Linear IndependenceDeterminantBasis for Vector Space
Linear Independence
Understanding linear independence is crucial when studying linear algebra. A set of vectors is considered linearly independent if no vector in the set can be written as a linear combination of the others. In simpler terms, think of it like a recipe where each ingredient (vector) cannot be made from mixing the others – it's unique!

To check for linear independence, we can calculate the determinant of a square matrix formed by the vectors. If the determinant is non-zero, just like a unique ingredient, it tells us that each vector adds something new to the mix and none is redundant. This concept is essential because it helps us to understand whether our set of vectors can span a space without overlapping efforts.
Determinant
The determinant of a matrix is much like a secret decoder—it reveals hidden properties of the matrix.

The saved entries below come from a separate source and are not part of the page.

(** [cfg] is the argument [config] ([None]: null). *)
Definition tab5duino_init (p : platform) (cfg : option tab5duino_config_t)
    : M world esp_err_t :=
  w ← mget;
  if framework_initialized (g_tab5duino_instance w) then mret ESP_OK
  else
    modify_instance (set_config (default TAB5DUINO_CONFIG_DEFAULT cfg));;
    modify_instance (set_boot_time_us (esp_timer_get_time p));;
    modify_instance (fun i =>
      set_subsystem_states (reset_subsystem_states (subsystem_states i)) i);;
    (* PSRAM: the check only selects a log line *)
    w ← mget;
    when (enable_usb_serial (config (g_tab5duino_instance w)))
         (emit EvUsbSerialInstall);;       (* a failure is only logged *)
    ret ← init_hardware_subsystems p;
    if negb (is_ok ret) then mret ret
    else
      modify_instance (set_framework_initialized true);;
      when (on_framework_init p) (emit EvOnFrameworkInit);;
      mret ESP_OK.

(** A failed [xTaskCreatePinnedToCore] does not write the handle.  The task
    created, [loop_task] below, runs beside the caller from then on. *)
Definition tab5duino_start (p : platform) : M world esp_err_t :=
  w ← mget;
  let i := g_tab5duino_instance w in
  if negb (framework_initialized i) then mret ESP_ERR_INVALID_STATE
  else if non_null (loop_task_handle i) then mret ESP_OK
  else
    emit (EvTaskCreate (loop_stack_size (config i))
                       (loop_task_priority (config i))
                       (loop_task_core (config i)));;
    match xTaskCreatePinnedToCore p with
    | None => mret ESP_ERR_NO_MEM
    | Some task =>
        modify_instance (set_loop_task_handle (Some task));;
        when (on_framework_ready p) (emit EvOnFrameworkReady);;
        mret ESP_OK
    end.

Definition tab5duino_stop : M world esp_err_t :=
  w ← mget;
  match loop_task_handle (g_tab5duino_instance w) with
  | Some task =>
      emit (EvTaskDelete task);;
      modify_instance (set_loop_task_handle None);;
      mret ESP_OK
  | None => mret ESP_OK
  end.

Definition tab5duino_deinit : M world unit :=
  tab5duino_stop;;
  deinit_hardware_subsystems;;
  w ← mget;
  when (enable_usb_serial (config (g_tab5duino_instance w)))
       (emit EvUsbSerialUninstall);;
  modify_instance (fun _ => instance_zero).

(** [n] turns of the [while (1)] of [loop_task]: the user's [loop()], then
    [taskYIELD()], which leaves no trace. *)
Fixpoint loop_task_turns (n : nat) : M world unit :=
  match n with
  | O => mret tt
  | S n' => emit EvLoop;; loop_task_turns n'
  end.

(** [loop_task] never returns, and [vTaskDelete] ends it wherever it is:
    this is the run of its first [n] statements, that is the call of the
    user's [setup()], the write of [user_setup_called], and [loop()] over
    and over.  As for the hooks, the user's functions are calls that leave
    the controller's state alone. *)
Definition loop_task (n : nat) : M world unit :=
  match n with
  | 0 => mret tt
  | 1 => emit EvSetup
  | S (S turns) =>
      emit EvSetup;;
      modify_instance (set_user_setup_called true);;
      loop_task_turns turns
  end.

Definition tab5duino_get_boot_time_us (w : world) : Z :=
  boot_time_us (g_tab5duino_instance w).

Definition tab5duino_is_ready (w : world) : bool :=
  framework_initialized (g_tab5duino_instance w)
  && user_setup_called (g_tab5duino_instance w)
  && non_null (loop_task_handle (g_tab5duino_instance w)).

(** *** The C++ wrapper ([class Tab5duinoFramework]) *)

Record Tab5duinoFramework := { initialized : bool }.

(** The constructor. *)
Definition Tab5duinoFramework_new : Tab5duinoFramework :=
  {| initialized := false |}.

(** A method runs on the globals of the C interface and on the object. *)
Definition call_c {A} (m : M world A) : M (world * Tab5duinoFramework) A :=
  fun s => let '(a, w, e) := m (fst s) in (a, (w, snd s), e).
Definition get_this : M (world * Tab5duinoFramework) Tab5duinoFramework :=
  fun s => (snd s, s, []).
Definition put_this (this : Tab5duinoFramework)
    : M (world * Tab5duinoFramework) unit :=
  fun s => (tt, (fst s, this), []).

Particularly, when the matrix represents a transformation in space, the determinant can tell you if the transformation preserves the space (non-zero determinant) or squashes it down to a lower dimension (zero determinant).

Consider the matrix formed by the vectors \(\textbf{v}_1\) and \(\textbf{v}_2\), and its determinant being 3. This non-zero value confirms that our vectors are linearly independent and their transformation doesn’t crush the plane to a line or a point. Calculating the determinant is a straightforward and powerful way to test the muscle of our vectors in preserving space dimensions.
Basis for Vector Space
A basis for vector space is the skeleton that supports the entire structure of that space. Think of it as the minimal set of building blocks from which any vector in the space can be constructed. In our case, if a set of vectors can span a vector space, they're already giving us the vibes of a potential basis.

Once it’s clear that a set of vectors like \(\textbf{v}_1\) and \(\textbf{v}_2\) is linearly independent and spans \(\textbb{R}^2\), it’s like declaring, “Yes, we have found our sturdy foundation!” These vectors form the basis for the space, meaning with these vectors, we can reach any point in the space through linear combination, just like using LEGO blocks to build any structure you can imagine.